Can SARS-CoV-2 Accumulate Mutations in the S-Protein to Increase Pathogenicity?

Abstract

SARS-CoV-2 has developed a substantial number of mutations, especially in the S-protein. With the advancement of the pandemic, accumulations of further mutations at the S-protein receptor-binding domain could enhance the infectivity and pathogenicity of the virus. Prediction and evaluation of such mutations are essential for understanding the potential development of more pathogenic strains and for COVID-19 management.

Figure 1

Structures and interactions in RBD–ACE2 complexes. (A) Ribbon structure of SARS-CoV-2 RBD in complex with human ACE2 (Protein Data Bank (PDB): 6LZG), showing the residues of S-protein RBD interacting with ACE2 receptor. The residues interacting between RBD–ACE2 are represented in orange sticks. Intermolecular interactions in (B) an affinity-increasing and (C) an affinity-decreasing RBD–ACE2 complex. In all the panels, the RBD and ACE2 are shown in cyan and green color, respectively. The interacting residues and binding sites in panel B are shown in purple sticks, and in panel C are shown in red sticks.

Figure 2

Schematic representation of the viewpoint. S-protein RBD can undergo mutations under positive selection pressure to generate variations to increase affinity with ACE2, creating strains with increased infectivity.
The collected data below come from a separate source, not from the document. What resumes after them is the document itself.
(** The next character, if any, is outside the class. *)
Definition stops (cls : ascii -> bool) (r : string) : Prop :=
  match r with
  | EmptyString => True
  | String c _ => cls c = false
  end.


End Re.

(** ** The metric line of [evolution_service.py] *)

Module Metric.
Import Text Re.

(** [re.compile(r"Generation\s*\[(\d+)/(\d+)\]:.*Avg Reward:\s*([\d\.]+).*Best Reward:\s*([\d\.]+)")] *)
Definition metric_pattern : regex :=
  [ Lit "Generation"; Star is_space; Lit "["; Group is_digit; Lit "/";
    Group is_digit; Lit "]:"; Star is_dot; Lit "Avg Reward:"; Star is_space;
    Group is_numchar; Star is_dot; Lit "Best Reward:"; Star is_space;
    Group is_numchar ].

(** [match.groups()] of [metric_pattern.search(decoded_line)]. *)
Definition metric_groups (line : string) : option (string * string * string * string) :=
  match search metric_pattern line with
  | Some [gen; total_gen; avg_rew; best_rew] => Some (gen, total_gen, avg_rew, best_rew)
  | _ => None
  end.

(** The line template of the spec, after the example in the source
    ([Generation [1/5]: Avg Reward: 0.45, Best Reward: 0.8]), with the text
    around it. *)
Definition template_line (pre gen total_gen avg_rew best_rew post : string) : string :=
  pre +:+ "Generation [" +:+ gen +:+ "/" +:+ total_gen +:+ "]: Avg Reward: " +:+
  avg_rew +:+ ", Best Reward: " +:+ best_rew +:+ post.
Here, the hot-spot residues responsible for improved interactions can be identified. The RBD can also undergo mutations under negative selection pressure to generate variations to decrease affinity with ACE2, producing less pathogenic strains. Here, the cold-spot residues responsible for decreased interactions can be identified. The hot- and cold-spot residues can be used to design therapeutic strategies for COVID-19.